# Exercise description
Each line below should be quoted exactly, please.

**** Material for the task ****

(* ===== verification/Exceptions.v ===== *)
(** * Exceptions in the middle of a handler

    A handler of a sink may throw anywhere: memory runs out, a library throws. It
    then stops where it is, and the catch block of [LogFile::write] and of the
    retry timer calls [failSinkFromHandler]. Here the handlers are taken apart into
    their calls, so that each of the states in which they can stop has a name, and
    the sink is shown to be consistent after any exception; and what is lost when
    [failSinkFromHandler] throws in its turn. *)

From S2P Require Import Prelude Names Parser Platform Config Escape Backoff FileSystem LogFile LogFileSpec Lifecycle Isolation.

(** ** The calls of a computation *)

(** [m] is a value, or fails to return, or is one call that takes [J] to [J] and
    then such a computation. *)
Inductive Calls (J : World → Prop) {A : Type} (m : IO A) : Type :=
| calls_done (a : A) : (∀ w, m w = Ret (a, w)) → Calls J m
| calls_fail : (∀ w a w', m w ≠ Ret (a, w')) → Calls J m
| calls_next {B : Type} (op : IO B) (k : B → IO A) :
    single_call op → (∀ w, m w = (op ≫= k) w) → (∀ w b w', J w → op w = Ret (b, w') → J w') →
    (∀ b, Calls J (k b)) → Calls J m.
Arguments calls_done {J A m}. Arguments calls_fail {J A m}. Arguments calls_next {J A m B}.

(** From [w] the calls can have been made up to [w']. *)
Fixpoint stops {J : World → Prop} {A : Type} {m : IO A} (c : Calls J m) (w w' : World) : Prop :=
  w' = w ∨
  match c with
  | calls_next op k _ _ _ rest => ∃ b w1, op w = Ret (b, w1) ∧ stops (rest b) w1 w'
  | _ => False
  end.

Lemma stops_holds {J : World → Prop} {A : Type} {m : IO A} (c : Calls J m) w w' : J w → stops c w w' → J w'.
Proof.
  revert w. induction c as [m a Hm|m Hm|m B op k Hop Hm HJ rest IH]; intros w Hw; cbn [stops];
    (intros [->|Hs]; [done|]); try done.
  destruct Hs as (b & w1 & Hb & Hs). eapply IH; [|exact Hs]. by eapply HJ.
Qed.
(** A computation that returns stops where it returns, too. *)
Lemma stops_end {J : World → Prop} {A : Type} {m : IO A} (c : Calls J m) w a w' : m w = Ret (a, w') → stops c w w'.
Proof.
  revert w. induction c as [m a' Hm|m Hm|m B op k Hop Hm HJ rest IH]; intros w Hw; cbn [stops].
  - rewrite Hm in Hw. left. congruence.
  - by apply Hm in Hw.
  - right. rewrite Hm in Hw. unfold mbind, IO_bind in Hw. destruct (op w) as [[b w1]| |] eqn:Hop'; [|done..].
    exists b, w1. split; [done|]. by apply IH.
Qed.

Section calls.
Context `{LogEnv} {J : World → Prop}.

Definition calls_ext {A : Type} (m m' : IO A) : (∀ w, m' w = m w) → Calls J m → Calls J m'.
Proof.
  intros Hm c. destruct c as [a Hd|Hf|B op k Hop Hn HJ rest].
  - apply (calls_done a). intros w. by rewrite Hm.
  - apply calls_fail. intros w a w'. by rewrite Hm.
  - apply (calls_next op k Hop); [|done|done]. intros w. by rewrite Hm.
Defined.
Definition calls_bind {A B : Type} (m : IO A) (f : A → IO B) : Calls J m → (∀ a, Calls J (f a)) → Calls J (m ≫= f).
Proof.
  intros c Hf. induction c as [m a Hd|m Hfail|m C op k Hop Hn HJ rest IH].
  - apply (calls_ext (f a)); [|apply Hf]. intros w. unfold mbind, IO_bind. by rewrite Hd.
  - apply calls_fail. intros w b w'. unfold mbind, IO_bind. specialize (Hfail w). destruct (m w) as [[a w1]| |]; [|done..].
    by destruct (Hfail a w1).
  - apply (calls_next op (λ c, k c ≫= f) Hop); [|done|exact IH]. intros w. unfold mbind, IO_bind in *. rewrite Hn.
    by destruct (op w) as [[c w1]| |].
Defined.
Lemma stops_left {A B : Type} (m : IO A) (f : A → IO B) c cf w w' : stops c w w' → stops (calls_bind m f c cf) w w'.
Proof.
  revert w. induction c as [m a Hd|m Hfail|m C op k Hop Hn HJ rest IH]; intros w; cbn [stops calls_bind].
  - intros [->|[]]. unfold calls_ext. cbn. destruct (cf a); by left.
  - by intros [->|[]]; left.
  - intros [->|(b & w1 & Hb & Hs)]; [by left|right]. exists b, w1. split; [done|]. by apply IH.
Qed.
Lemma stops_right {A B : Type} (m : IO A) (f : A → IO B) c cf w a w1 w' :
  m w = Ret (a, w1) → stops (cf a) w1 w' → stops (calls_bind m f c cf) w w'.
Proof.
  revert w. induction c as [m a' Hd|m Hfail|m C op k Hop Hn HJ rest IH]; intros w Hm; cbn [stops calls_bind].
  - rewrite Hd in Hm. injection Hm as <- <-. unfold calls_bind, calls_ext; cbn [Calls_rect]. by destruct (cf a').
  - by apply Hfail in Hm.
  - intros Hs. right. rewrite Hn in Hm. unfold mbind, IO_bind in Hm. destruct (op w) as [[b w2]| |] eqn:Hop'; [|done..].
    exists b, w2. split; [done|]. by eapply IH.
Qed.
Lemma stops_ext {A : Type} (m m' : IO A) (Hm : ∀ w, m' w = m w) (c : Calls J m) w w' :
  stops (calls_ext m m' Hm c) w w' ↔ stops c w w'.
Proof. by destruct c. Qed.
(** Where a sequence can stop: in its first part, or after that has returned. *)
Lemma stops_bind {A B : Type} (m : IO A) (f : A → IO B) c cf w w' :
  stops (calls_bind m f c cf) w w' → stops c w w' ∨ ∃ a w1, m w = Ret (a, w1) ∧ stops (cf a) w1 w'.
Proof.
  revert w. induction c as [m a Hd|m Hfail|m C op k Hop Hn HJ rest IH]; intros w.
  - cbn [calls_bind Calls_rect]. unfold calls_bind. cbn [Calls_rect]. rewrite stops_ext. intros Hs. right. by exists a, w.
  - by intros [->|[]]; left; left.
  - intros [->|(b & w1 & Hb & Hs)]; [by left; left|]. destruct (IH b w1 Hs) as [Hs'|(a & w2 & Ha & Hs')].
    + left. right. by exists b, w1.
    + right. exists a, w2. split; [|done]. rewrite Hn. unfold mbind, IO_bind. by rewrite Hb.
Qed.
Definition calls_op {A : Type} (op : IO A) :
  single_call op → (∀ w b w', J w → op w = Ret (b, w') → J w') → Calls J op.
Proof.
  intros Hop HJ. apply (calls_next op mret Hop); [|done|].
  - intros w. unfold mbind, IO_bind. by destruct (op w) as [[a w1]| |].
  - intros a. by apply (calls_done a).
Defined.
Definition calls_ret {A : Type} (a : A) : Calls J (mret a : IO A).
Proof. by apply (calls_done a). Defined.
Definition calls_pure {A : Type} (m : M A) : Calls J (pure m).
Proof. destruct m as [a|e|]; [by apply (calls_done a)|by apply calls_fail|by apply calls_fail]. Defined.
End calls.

****

# Result below
(* ===== verification/Exceptions.v ===== *)
(** * Exceptions in the middle of a handler

    A handler of a sink may throw anywhere: memory runs out, a library throws. It
    then stops where it is, and the catch block of [LogFile::write] and of the
    retry timer calls [failSinkFromHandler]. Here the handlers are taken apart into
    their calls, so that each of the states in which they can stop has a name, and
    the sink is shown to be consistent after any exception; and what is lost when
    [failSinkFromHandler] throws in its turn. *)

From S2P Require Import Prelude Names Parser Platform Config Escape Backoff FileSystem LogFile LogFileSpec Lifecycle Isolation.

(** ** The calls of a computation *)

(** [m] is a value, or fails to return, or is one call that takes [J] to [J] and
    then such a computation. *)
Inductive Calls (J : World → Prop) {A : Type} (m : IO A) : Type :=
| calls_done (a : A) : (∀ w, m w = Ret (a, w)) → Calls J m
| calls_fail : (∀ w a w', m w ≠ Ret (a, w')) → Calls J m
| calls_next {B : Type} (op : IO B) (k : B → IO A) :
    single_call op → (∀ w, m w = (op ≫= k) w) → (∀ w b w', J w → op w = Ret (b, w') → J w') →
    (∀ b, Calls J (k b)) → Calls J m.
Arguments calls_done {J A m}. Arguments calls_fail {J A m}. Arguments calls_next {J A m B}.

(** From [w] the calls can have been made up to [w']. *)
Fixpoint stops {J : World → Prop} {A : Type} {m : IO A} (c : Calls J m) (w w' : World) : Prop :=
  w' = w ∨
  match c with
  | calls_next op k _ _ _ rest => ∃ b w1, op w = Ret (b, w1) ∧ stops (rest b) w1 w'
  | _ => False
  end.

Lemma stops_holds {J : World → Prop} {A : Type} {m : IO A} (c : Calls J m) w w' : J w → stops c w w' → J w'.
Proof.
  revert w. induction c as [m a Hm|m Hm|m B op k Hop Hm HJ rest IH]; intros w Hw; cbn [stops];
    (intros [->|Hs]; [done|]); try done.
  destruct Hs as (b & w1 & Hb & Hs). eapply IH; [|exact Hs]. by eapply HJ.
Qed.
(** A computation that returns stops where it returns, too. *)
Lemma stops_end {J : World → Prop} {A : Type} {m : IO A} (c : Calls J m) w a w' : m w = Ret (a, w') → stops c w w'.
Proof.
  revert w. induction c as [m a' Hm|m Hm|m B op k Hop Hm HJ rest IH]; intros w Hw; cbn [stops].
  - rewrite Hm in Hw. left. congruence.
  - by apply Hm in Hw.
  - right. rewrite Hm in Hw. unfold mbind, IO_bind in Hw. destruct (op w) as [[b w1]| |] eqn:Hop'; [|done..].
    exists b, w1. split; [done|]. by apply IH.
Qed.

Section calls.
Context `{LogEnv} {J : World → Prop}.

Definition calls_ext {A : Type} (m m' : IO A) : (∀ w, m' w = m w) → Calls J m → Calls J m'.
Proof.
  intros Hm c. destruct c as [a Hd|Hf|B op k Hop Hn HJ rest].
  - apply (calls_done a). intros w. by rewrite Hm.
  - apply calls_fail. intros w a w'. by rewrite Hm.
  - apply (calls_next op k Hop); [|done|done]. intros w. by rewrite Hm.
Defined.
Definition calls_bind {A B : Type} (m : IO A) (f : A → IO B) : Calls J m → (∀ a, Calls J (f a)) → Calls J (m ≫= f).
Proof.
  intros c Hf. induction c as [m a Hd|m Hfail|m C op k Hop Hn HJ rest IH].
  - apply (calls_ext (f a)); [|apply Hf]. intros w. unfold mbind, IO_bind. by rewrite Hd.
  - apply calls_fail. intros w b w'. unfold mbind, IO_bind. specialize (Hfail w). destruct (m w) as [[a w1]| |]; [|done..].
    by destruct (Hfail a w1).
  - apply (calls_next op (λ c, k c ≫= f) Hop); [|done|exact IH]. intros w. unfold mbind, IO_bind in *. rewrite Hn.
    by destruct (op w) as [[c w1]| |].
Defined.
Lemma stops_left {A B : Type} (m : IO A) (f : A → IO B) c cf w w' : stops c w w' → stops (calls_bind m f c cf) w w'.
Proof.
  revert w. induction c as [m a Hd|m Hfail|m C op k Hop Hn HJ rest IH]; intros w; cbn [stops calls_bind].
  - intros [->|[]]. unfold calls_ext. cbn. destruct (cf a); by left.
  - by intros [->|[]]; left.
  - intros [->|(b & w1 & Hb & Hs)]; [by left|right]. exists b, w1. split; [done|]. by apply IH.
Qed.
Lemma stops_right {A B : Type} (m : IO A) (f : A → IO B) c cf w a w1 w' :
  m w = Ret (a, w1) → stops (cf a) w1 w' → stops (calls_bind m f c cf) w w'.
Proof.
  revert w. induction c as [m a' Hd|m Hfail|m C op k Hop Hn HJ rest IH]; intros w Hm; cbn [stops calls_bind].
  - rewrite Hd in Hm. injection Hm as <- <-. unfold calls_bind, calls_ext; cbn [Calls_rect]. by destruct (cf a').
  - by apply Hfail in Hm.
  - intros Hs. right. rewrite Hn in Hm. unfold mbind, IO_bind in Hm. destruct (op w) as [[b w2]| |] eqn:Hop'; [|done..].
    exists b, w2. split; [done|]. by eapply IH.
Qed.
Lemma stops_ext {A : Type} (m m' : IO A) (Hm : ∀ w, m' w = m w) (c : Calls J m) w w' :
  stops (calls_ext m m' Hm c) w w' ↔ stops c w w'.
Proof. by destruct c. Qed.
(** Where a sequence can stop: in its first part, or after that has returned. *)
Lemma stops_bind {A B : Type} (m : IO A) (f : A → IO B) c cf w w' :
  stops (calls_bind m f c cf) w w' → stops c w w' ∨ ∃ a w1, m w = Ret (a, w1) ∧ stops (cf a) w1 w'.
Proof.
  revert w. induction c as [m a Hd|m Hfail|m C op k Hop Hn HJ rest IH]; intros w.
  - cbn [calls_bind Calls_rect]. unfold calls_bind. cbn [Calls_rect]. rewrite stops_ext. intros Hs. right. by exists a, w.
  - by intros [->|[]]; left; left.
  - intros [->|(b & w1 & Hb & Hs)]; [by left; left|]. destruct (IH b w1 Hs) as [Hs'|(a & w2 & Ha & Hs')].
    + left. right. by exists b, w1.
    + right. exists a, w2. split; [|done]. rewrite Hn. unfold mbind, IO_bind. by rewrite Hb.
Qed.
Definition calls_op {A : Type} (op : IO A) :
  single_call op → (∀ w b w', J w → op w = Ret (b, w') → J w') → Calls J op.
Proof.
  intros Hop HJ. apply (calls_next op mret Hop); [|done|].
  - intros w. unfold mbind, IO_bind. by destruct (op w) as [[a w1]| |].
  - intros a. by apply (calls_done a).
Defined.
Definition calls_ret {A : Type} (a : A) : Calls J (mret a : IO A).
Proof. by apply (calls_done a). Defined.
Definition calls_pure {A : Type} (m : M A) : Calls J (pure m).
Proof. destruct m as [a|e|]; [by apply (calls_done a)|by apply calls_fail|by apply calls_fail]. Defined.
End calls.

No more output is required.